Wednesday, October 21, 2009

A is for ?

I know I am still only at the beginning of the baby story, but I thought I would write about the present. We are doing pretty well! So far it looks like Amelia is not going to be colicky, which is my great fear. I feel I can only deal with so much, and a baby who cries from 5-8 PM (like sweet Heather used to do, and as I'm told I did too) seems like it's over my limit.

Right now Amelia is sleeping in a sort of baby massage chair Meg gave us. It is playing soothing baby music. We took her for a long walk in the Ergo carrier, which seems to make her sleep, and then she stayed asleep when we got home. I am waiting for her to wake up and nurse.

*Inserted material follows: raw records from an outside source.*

Lemma available_isMoveValid (state : GameState) (moves : list Move) (move : Move) :
  getAvailableMoves state = Ok moves →
  state_winner state = None →
  move ∈ moves →
  isMoveValid state (boardIndex move) (cellIndex move) = Ok true.
Proof.
  intros Hmoves Hnone Hin.
  destruct (getAvailableMoves_elem _ _ _ Hmoves Hin) as (Hact & _ & board & Hb & Hw & Hcell).
  unfold isMoveValid. rewrite Hnone.
  rewrite bool_decide_eq_false_2 by (by intros ?).
  rewrite bool_decide_eq_false_2; [|by destruct Hact as [-> | ->]; intros []].
  rewrite Hb. simpl. rewrite Hw, Hcell.
  rewrite bool_decide_eq_false_2 by (by intros ?).
  by rewrite bool_decide_eq_false_2 by (by intros ?).
Qed.

Lemma result_bind_Ok {A B} (a : A) (f : A → result B) : Ok a ≫= f = f a.
Proof. reflexivity. Qed.

Section ComputerTurn.

Variable now : nat → float.
Variable random_index : nat → nat.
Hypothesis random_index_lt : ∀ n, 0 < n → random_index n < n.

(** With a legal move to choose from, every tier returns one. *)
Lemma getBestMove_Some (state : GameState) (difficulty : Difficulty) (moves : list Move) :
  wf_state state →
  getAvailableMoves state = Ok moves →
  moves ≠ [] →
  ∃ move sc,
    getBestMove now random_index state difficulty = Ok (Some (move, sc))
    ∧ move ∈ moves.
Proof.
  intros Hwf Hmoves Hne.
  destruct moves as [|first rest]; [done|].
  destruct (randomMove_Some random_index random_index_lt (first :: rest) Hne)
    as [rm Hrm].
  pose proof (randomMove_elem random_index _ _ _ Hrm) as Hrand.
  unfold getBestMove. rewrite Hmoves, result_bind_Ok. cbv beta iota.
  destruct difficulty.
  - rewrite Hrm. by exists rm, None.
  - destruct (mediumWin_Ok state (currentPlayer state) (first :: rest) _ Hwf Hmoves)
      as [win Hwin]; [done|].
    rewrite Hwin, result_bind_Ok. destruct win as [move|].
    { exists move, None. split; [done|]. by eapply mediumWin_elem. }
    destruct (mediumBlock_Ok state (opponentOf (currentPlayer state)) (first :: rest) _
                Hwf Hmoves) as [block Hblock]; [done|].
    rewrite Hblock, result_bind_Ok. destruct block as [move|].
    { exists move, None. split; [done|]. by eapply mediumBlock_elem. }
    rewrite Hrm. by exists rm, None.
  - destruct (orderMoves_Ok state (first :: rest) (currentPlayer state) Hwf Hmoves)
      as [ordered Hord].
    pose proof (orderMoves_Permutation _ _ _ _ Hord) as Hperm.
    rewrite Hord, result_bind_Ok.
    destruct (hardLoop_Ok state (currentPlayer state) ordered NegInf first)
      as [[bs bm] Hloop].
    { intros m Hm. eapply moveScore_Ok; [done..|]. by rewrite <- Hperm. }
    rewrite Hloop, result_bind_Ok. exists bm, (Some bs). split; [done|].
    destruct (hardLoop_spec _ _ _ _ _ _ Hloop)
      as (_ & _ & [[= _ ->] | (before & after & z & Hsplit & _)]); [left|].
    cbn [fst snd] in Hsplit. rewrite <- Hperm, Hsplit. apply elem_of_app. right. left.
  - destruct (getImpossibleMove now state (first :: rest)) as [[bm bs]|e] eqn:Himp.
    + destruct (getImpossibleMove_move _ _ _ _ _ _ Himp) as (m & -> & Hm).
      rewrite result_bind_Ok. by exists m, (Some bs).
    + exfalso. unfold getImpossibleMove in Himp.
      destruct (orderMoves_Ok state (first :: rest) (currentPlayer state) Hwf Hmoves)
        as [ordered Hord].
      rewrite Hord, result_bind_Ok in Himp.
      by destruct (deepen _ _ _ _ _ _ _ _ _ _).
  - exists first, None. split; [done | left].
Qed.

(** X23. The computer always answers.  In a game against the computer
    shown in a state of play, undecided, with [O] to move, the turn of the
    computer ends without an error: [getBestMove] gives one of the legal
    moves, [handleMove] accepts it, and the game shown becomes the state
    after that move, the redo list empty and nothing sent. *)
Theorem aiTurn_moves (app : AppState) :
  reachable (gameState app) →
  gameMode app = Some cpu →
  currentPlayer (gameState app) = O →
  state_winner (gameState app) = None →
  ∃ moves move state',
    getAvailableMoves (gameState app) = Ok moves
    ∧ move ∈ moves
    ∧ makeMove (gameState app) (boardIndex move) (cellIndex move) = Ok state'
    ∧ aiTurn now random_index app
      = Ok (setGame app state' [] (statsRecorded app), None).
Proof.
  intros Hr Hmode Hturn Hnone.
  pose proof (reachable_wf _ Hr) as Hwf.
  destruct (getAvailableMoves_Ok _ Hwf) as [moves Hmoves].
  pose proof (reachable_moves_nonempty _ _ Hr Hnone Hmoves) as Hne.
  destruct (getBestMove_Some (gameState app)
              (default medium (difficulty (gameState app))) moves Hwf Hmoves Hne)
    as (move & sc & Hbest & Hin).
  pose proof (available_isMoveValid _ _ _ Hmoves Hnone Hin) as Hlegal.
  destruct (reachable_makeMove_Ok _ _ _ Hr Hlegal) as (state' & Hmove & _).
  exists moves, move, state'. split_and!; [done..|].
  unfold aiTurn. rewrite Hmode, Hturn, Hnone.
  rewrite !bool_decide_eq_true_2 by done.
  rewrite bool_decide_eq_false_2 by (by intros ?). cbn [andb negb].
  rewrite Hbest. simpl.
  unfold handleMove. rewrite Hnone, Hmode.
  rewrite bool_decide_eq_false_2 by (by intros ?).
  rewrite (bool_decide_eq_false_2 (Some cpu = Some online)) by done.
  cbn [andb]. rewrite Hlegal. simpl. by rewrite Hmove.
Qed.

End ComputerTurn.

Lemma aiTurn_moves_witness :
  (∀ n, 0 < n → (fun _ : nat => 0) n < n)
  ∧ reachable (gameState cpuTurnApp)
  ∧ gameMode cpuTurnApp = Some cpu
  ∧ currentPlayer (gameState cpuTurnApp) = O
  ∧ state_winner (gameState cpuTurnApp) = None
  ∧ ∃ moves move state',
      getAvailableMoves (gameState cpuTurnApp) = Ok moves
      ∧ move ∈ moves
      ∧ makeMove (gameState cpuTurnApp) (boardIndex move) (cellIndex move) = Ok state'
      ∧ aiTurn (fun _ => 0%float) (fun _ => 0) cpuTurnApp
        = Ok (setGame cpuTurnApp state' [] (statsRecorded cpuTurnApp), None).
Proof.
  assert (∀ n, 0 < n → (fun _ : nat => 0) n < n) as Hrandom by (intros n Hn; exact Hn).
  assert (reachable (gameState cpuTurnApp)) as Hr.
  { apply (playLegal_reachable INITIAL_GAME_STATE _ [(4, 4)] (reachable_init None)).
    vm_compute. reflexivity. }
  assert (gameMode cpuTurnApp = Some cpu) as Hmode by reflexivity.
  assert (currentPlayer (gameState cpuTurnApp) = O) as Hturn by (vm_compute; reflexivity).
  assert (state_winner (gameState cpuTurnApp) = None) as Hnone
    by (vm_compute; reflexivity).
  split; [exact Hrandom|]. split; [exact Hr|]. split; [exact Hmode|].
  split; [exact Hturn|]. split; [exact Hnone|].
  exact (aiTurn_moves (fun _ => 0%float) (fun _ => 0) Hrandom cpuTurnApp Hr Hmode Hturn Hnone).
Defined.
(** One iteration of the parameter loop moves the pick counter of [T]
    from [min j0 (k-1)] to [min (j0+1) (k-1)] when the parameter has type
    [T] and goes to default resolution, and leaves it alone otherwise. *)
Lemma resolveParam_pick step hasStepCfg bindings i t T seq p p1 v (j0 : nat) :
  MissingArgPolicy (config p) = MissingArgPolicyUseLatest →
  values (context p) !! T = Some seq → seq ≠ [] →
  default 0 (pickCounters p !! T) = Z.min (Z.of_nat j0) (len seq - 1) →
  resolveParam AssignableTo step hasStepCfg bindings i t p = (p1, Ok v) →
  default 0 (pickCounters p1 !! T)
  = Z.min (Z.of_nat (j0 + (if usesDefault hasStepCfg bindings i && bool_decide (t = T)
                           then 1 else 0)))
          (len seq - 1).
Proof.
  intros Hpol Hseq Hne Hc.
  assert (1 ≤ len seq) as Hk.
  { pose proof (len_zero_iff seq). pose proof (len_nonneg seq).
    destruct (decide (len seq = 0)); [tauto|lia]. }
  destruct (usesDefault hasStepCfg bindings i) eqn:Hd; simpl.
  - rewrite resolveParam_usesDefault by done.
    case_bool_decide as Ht.
    + subst t.
      destruct (resolveArgDefault_UseLatest step T p seq) as (v' & Hv' & ->);
        [done|done|done|lia|].
      intros [= <- <-]. rewrite Hc.
      destruct (Z.ltb_spec (Z.min (Z.of_nat j0) (len seq - 1)) (len seq - 1)).
      * destruct p; simpl. rewrite lookup_insert_eq. simpl. lia.
      * rewrite Hc. lia.
    + intros Hres. rewrite Nat.add_0_r, <- Hc. f_equal.
      by eapply resolveArgDefault_other_counter.
  - destruct (resolveParam_explicit step hasStepCfg bindings i t p Hd) as [r' ->].
    intros [= <- _]. by rewrite Nat.add_0_r.
Qed.

Lemma resolveArgs_pick step hasStepCfg bindings T seq params :
  ∀ i p p' args (j0 : nat),
    MissingArgPolicy (config p) = MissingArgPolicyUseLatest →
    values (context p) !! T = Some seq → seq ≠ [] →
    default 0 (pickCounters p !! T) = Z.min (Z.of_nat j0) (len seq - 1) →
    resolveArgs AssignableTo step hasStepCfg bindings i params p = (p', Ok args) →
    default 0 (pickCounters p' !! T)
    = Z.min (Z.of_nat (j0 + countDefault T hasStepCfg bindings i params))
            (len seq - 1).
Proof.
  induction params as [|t rest IH]; intros i p p' args j0 Hpol Hseq Hne Hc; simpl.
  - intros [= <- <-]. by rewrite Nat.add_0_r.
  - intros Hres. apply bind_Ok in Hres as (p1 & v & Hv & Hres).
    apply bind_Ok in Hres as (p2 & vs & Hvs & Hret).
    injection Hret as <- <-.
    pose proof (resolveParam_onlyCounters _ _ _ _ _ _ _ _ Hv) as Hframe.
    apply onlyCounters_fields in Hframe as (_ & Hctx & Hcfg & _).
    pose proof (resolveParam_pick _ _ _ _ _ _ _ _ _ _ _ Hpol Hseq Hne Hc Hv) as Hc1.
    rewrite Nat.add_assoc.
    apply (IH (S i) p1 p2 vs _ ltac:(congruence) ltac:(by rewrite Hctx) Hne Hc1 Hvs).
Qed.
(** * Boardcamp: the rental handlers of [src/server.js]

    A shallow embedding of the three rental routes
    ([POST /rentals], [POST /rentals/:id/return], [DELETE /rentals/:id])
    over an explicit relational store, and the properties of the rental
    lifecycle checked against it; then the listing of rentals and the
    routes of categories, games and customers. *)

From Stdlib Require Import Ascii String.
From Stdlib Require Import List ZArith QArith Lia Bool.
From Stdlib Require Qcanon.
From Stdlib Require Import Qfield Qround Permutation.
Import ListNotations.

Open Scope Z_scope.

(** ** Values *)

(** A body field as [express.json()] hands it over.  [JNum q] is a JSON
    number, a double, named by the decimal [q] that JavaScript prints for
    it; arithmetic on it goes through doubles (see below).  [JOther] is a
    value that is not a number and that [joi.number()] refuses.  A string
    that spells a number, which joi would convert, is not among the
    values modelled. *)
Inductive jsval : Type :=
| JUndefined
| JNum (q : Q)
| JOther.

(** [req.params.id] as PostgreSQL sees it in [WHERE id = $1]: text that
    reads as an integer the column can hold, or text for which the query
    raises (no integer, or one out of the column's range). *)
Inductive idParam : Type :=
| IdInt (n : Z)
| IdMalformed.

(** A calendar date ['YYYY-MM-DD'], as a day number.  [dayjs(..).add(n,'day')]
    is [+ n] and [a.diff(b,'day')] is [a - b] on such dates. *)
Definition date : Type := Z.

(** ** JavaScript numbers

    A number is an IEEE 754 double.  Wherever a number is kept (a body
    field, a column) it is named by the decimal that JavaScript prints
    for it, which is also the text the driver sends to PostgreSQL; an
    operation reads its operands as doubles, rounds its exact result to
    the nearest double and names that double in turn. *)

(** [Number.MAX_SAFE_INTEGER], and the bounds of a PostgreSQL [integer]. *)
Definition max_safe_integer : Z := 9007199254740991.
Definition int4_min : Z := -2147483648.
Definition int4_max : Z := 2147483647.

Definition in_int4 (n : Z) : Prop := int4_min <= n <= int4_max.

(** [floor (log2 (p / q))] *)
Definition floor_log2 (p q : positive) : Z :=
  let k0 := Z.log2 (Zpos p) - Z.log2 (Zpos q) in
  if Zpos q * 2 ^ Z.max 0 k0 <=? Zpos p * 2 ^ Z.max 0 (- k0)
  then k0 else k0 - 1.

(** [n / d] rounded to the nearest integer, a tie going to the even one. *)
Definition round_half_even (n d : Z) : Z :=
  let f := n / d in
  match 2 * (n mod d) ?= d with
  | Lt => f
  | Gt => f + 1
  | Eq => if Z.even f then f else f + 1
  end.

(** The double nearest to [p / q]: 53 significant bits, the last of
    weight [2 ^ e] with [e] at least -1074; [None] when that is an
    infinity. *)
Definition round64_pos (p q : positive) : option Q :=
  let e := Z.max (floor_log2 p q - 52) (-1074) in
  let m := round_half_even (Zpos p * 2 ^ Z.max 0 (- e))
                           (Zpos q * 2 ^ Z.max 0 e) in
  if 2 ^ 1024 * 2 ^ Z.max 0 (- e) <=? m * 2 ^ Z.max 0 e
  then None
  else Some (Qred (Qmake (m * 2 ^ Z.max 0 e) (Z.to_pos (2 ^ Z.max 0 (- e))))).

(** The exact value of the double that a decimal reads as. *)
Definition round64 (x : Q) : option Q :=
  let r := Qred x in
  match Qnum r with
  | Z0 => Some 0%Q
  | Zpos p => round64_pos p (Qden r)
  | Zneg p => option_map Qopp (round64_pos p (Qden r))
  end.

Definition round_trips (x c : Q) : bool :=
  match round64 c with
  | Some y => Qeq_bool y x
  | None => false
  end.

(** The power of ten [u] with [u <= x < 10 u], for [x > 0]. *)
Fixpoint leading_unit_down (fuel : nat) (x u : Q) : Q :=
  match fuel with
  | O => u
  | S f => if Qle_bool u x then u else leading_unit_down f x (u / 10)
  end.

Fixpoint leading_unit_up (fuel : nat) (x u : Q) : Q :=
  match fuel with
  | O => u
  | S f => if Qle_bool (u * 10) x then leading_unit_up f x (u * 10) else u
  end.

Definition leading_unit (x : Q) : Q :=
  if Qle_bool 1 x then leading_unit_up 400 x 1
  else leading_unit_down 400 x 1.
Lemma squeeze_gap (gap rest : string) (b : bool) :
  all_chars Words.white gap = true -> gap <> "" ->
  squeeze b (gap ++ rest) = squeeze true rest.
Proof.
  revert b. induction gap as [|g gap IH]; intros b H Hn; [congruence|].
  cbn [append]. step. cbn [all_chars] in H. rewrite <- is_space_white in H.
  apply andb_prop in H as [Hg Hr]. rewrite Hg.
  destruct gap as [|g' gap]; [reflexivity|]. now apply IH.
Qed.

(** X1. On a text of code units below U+0100, where white space is TAB, LF,
    VT, FF, CR, SPACE and NBSP: cleanText (trim, then every run of white
    space replaced by one space) returns a text that is empty or starts and
    ends with a visible character and holds no white space but single
    spaces; it keeps the visible characters and their order, never
    lengthens the text, leaves a text of that shape as it is (so applying
    it twice is applying it once), and returns the empty string exactly for
    a text of white space only.  Words separated by white space come out
    separated by one space. *)
Theorem cleanText_normalises_white_space :
  (forall t, tidy (cleanText t) = true)
  /\ (forall t, visible (cleanText t) = visible t)
  /\ (forall t, String.length (cleanText t) <= String.length t)
  /\ (forall t, tidy t = true <-> cleanText t = t)
  /\ (forall t, cleanText (cleanText t) = cleanText t)
  /\ (forall t, cleanText t = EmptyString <-> all_chars Words.white t = true)
  /\ (forall a b gap,
        visible a = a -> visible b = b -> a <> "" -> b <> "" ->
        gap <> "" -> all_chars Words.white gap = true ->
        cleanText (a ++ gap ++ b) = a ++ " " ++ b).
Proof.
  unfold cleanText.
  split; [exact trim_collapse_tidy|].
  assert (Hv : forall t, visible (trim_collapse t) = visible t).
  { intros t. unfold trim_collapse.
    now rewrite squeeze_visible, skip_spaces_visible. }
  split; [exact Hv|].
  split.
  { intros t. unfold trim_collapse.
    pose proof (squeeze_length (skip_spaces t) false) as H1.
    pose proof (skip_spaces_length t) as H2. simpl in H1. lia. }
  split.
  { intros t. split; [apply tidy_fixed|].
    intros E. rewrite <- E. apply trim_collapse_tidy. }
  split; [intros t; apply tidy_fixed, trim_collapse_tidy|].
  split.
  { intros t. rewrite <- visible_empty, <- (Hv t). split.
    - intros E. now rewrite E.
    - intros E. pose proof (trim_collapse_tidy t) as Ht.
      destruct (trim_collapse t) as [|c r] eqn:Et; [reflexivity|].
      unfold tidy in Ht. now apply (tidy_from_visible _ true). }
  intros a b gap Ha Hb Hna Hnb Hng Hgap. unfold trim_collapse.
  destruct a as [|c a]; [congruence|].
  rewrite (skip_spaces_word (String c a) (gap ++ b) Ha) by discriminate.
  rewrite (squeeze_word (String c a) (gap ++ b) false Ha) by discriminate.
  cbn [append].
  f_equal. destruct gap as [|g gap]; [congruence|].
  destruct b as [|e b]; [congruence|].
  rewrite (squeeze_gap (String g gap) (String e b) false Hgap) by discriminate.
  rewrite <- (append_nil_r (String e b)) at 1.
  rewrite (squeeze_word (String e b) "" true Hb) by discriminate. cbn [squeeze].
  now rewrite append_nil_r.
Qed.

Lemma cleanText_normalises_white_space_witness :
  cleanText ("Storm" ++ String "009" (String "010" (String "160" " ")) ++ "warning")
  = "Storm warning"
  /\ cleanText (String "013" " Storm" ++ String "012" (String "011" "warning "))
     = "Storm warning"
  /\ tidy "Storm warning" = true
  /\ cleanText "Storm warning" = "Storm warning".
Proof.
  split.
  - apply (proj2 (proj2 (proj2 (proj2 (proj2 (proj2
             cleanText_normalises_white_space)))))
             "Storm" "warning" (String "009" (String "010" (String "160" " "))));
      try reflexivity; discriminate.
  - split; [reflexivity|]. split; [reflexivity|].
    apply (proj1 (proj1 (proj2 (proj2 (proj2 cleanText_normalises_white_space)))
                    "Storm warning")).
    reflexivity.
Defined.

End CleanTextFacts.

(* --------------------------------------------------------------------- *)
(** ** BaseScraper: extractTags *)
(* --------------------------------------------------------------------- *)

Section ExtractTagsFacts.
Import Js Shape BaseScraper.

Lemma set_of_In (l : list string) :
  forall seen x, In x (set_of seen l) <-> In x l /\ ~ In x seen.
Proof.
  induction l as [|y r IH]; intros seen x; simpl; [tauto|].
  destruct (existsb (String.eqb y) seen) eqn:E.
  - rewrite IH. apply existsb_eqb_In in E. split.
    + intros [H1 H2]. tauto.
    + intros [[H|H] H2]; [subst; contradiction|tauto].
  - assert (Hy : ~ In y seen) by (rewrite <- existsb_eqb_In, E; discriminate).
    simpl. rewrite IH. simpl. split.
    + intros [H|[H1 H2]]; [subst; tauto|tauto].
    + intros [[H|H] H2]; [now left|].
      destruct (String.eqb_spec y x) as [->|Hne]; [now left|right; tauto].
Qed.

She is a champion nurser, despite being a formula junkie for the first 24 hours or so of her life (more on that later). She gained a whole pound in a week and a day, the time between her two doctor's appointments. The doctor said her "robust appetite" is a sign of her health. Amelia likes to eat a lot. Based on what I'd read and heard from friends about the first weeks with a newborn, I tried to mentally prepare for doing nothing much but nurse for her first month. That's pretty much the way things are going. The hardest thing for me is the lack of nighttime sleeping. I am a sleeper. I tend to fall apart without enough sleep. Amelia has had some nights where she slept 3 hours at a time, and others where she was up every hour and a half or less. It's also hard to know when to take her to bed. Going to bed early doesn't mean we will get more sleep. I have napped some, but I am a bad napper.

I am hanging in there for now, but there are signs the lack of sleep is getting to me. Yesterday, we took Amelia to the doctor, and as I was signing her in, I forgot her name. I wrote the letter "A" and went blank. I sort of stared at the sign-in sheet for a few seconds, waiting for her name to come to me. I thought, "It's not Annabelle." Finally I remembered. We should probably stop calling her "the baby." Maybe that would help.

All right, there is a significant amount of grunting and wiggling going on in the baby chair...

3 comments:

Unknown said...

Glad to hear things are going well. I wasn't a great sleeper with a newborn either, so I feel for you. Love hearing more abou8t how you're both doing!

Debra Dunaway said...

I forgot Faith's name too, although I was standing in our kitchen trying to think of it, not standing at the sign in sheet. And we, too, couldn't tell when to "put her to bed", which ran in the 1 hour segments etc like you describe. There were some nights that I was up with her and to "handle it" I put on a movie. I remember the credits coming on and me just hitting "play" again, as the night was continuing. Yikes. It will get better!! Thanks for blogging-- I have been checking it each day :)

Heather C said...

I am impossible without sleep- I remember about 3 am one morning with D. Christopher begged to go to Walmart and buy formula b/c I was so sleepy that I was crying the whole time she nursed! I think that was my trademark- the more sleep deprived I was, the more I cried over odd things! Looking back though, it's amazing how fast that stage passed- I hope that's a little bit encouraging. She is beautiful!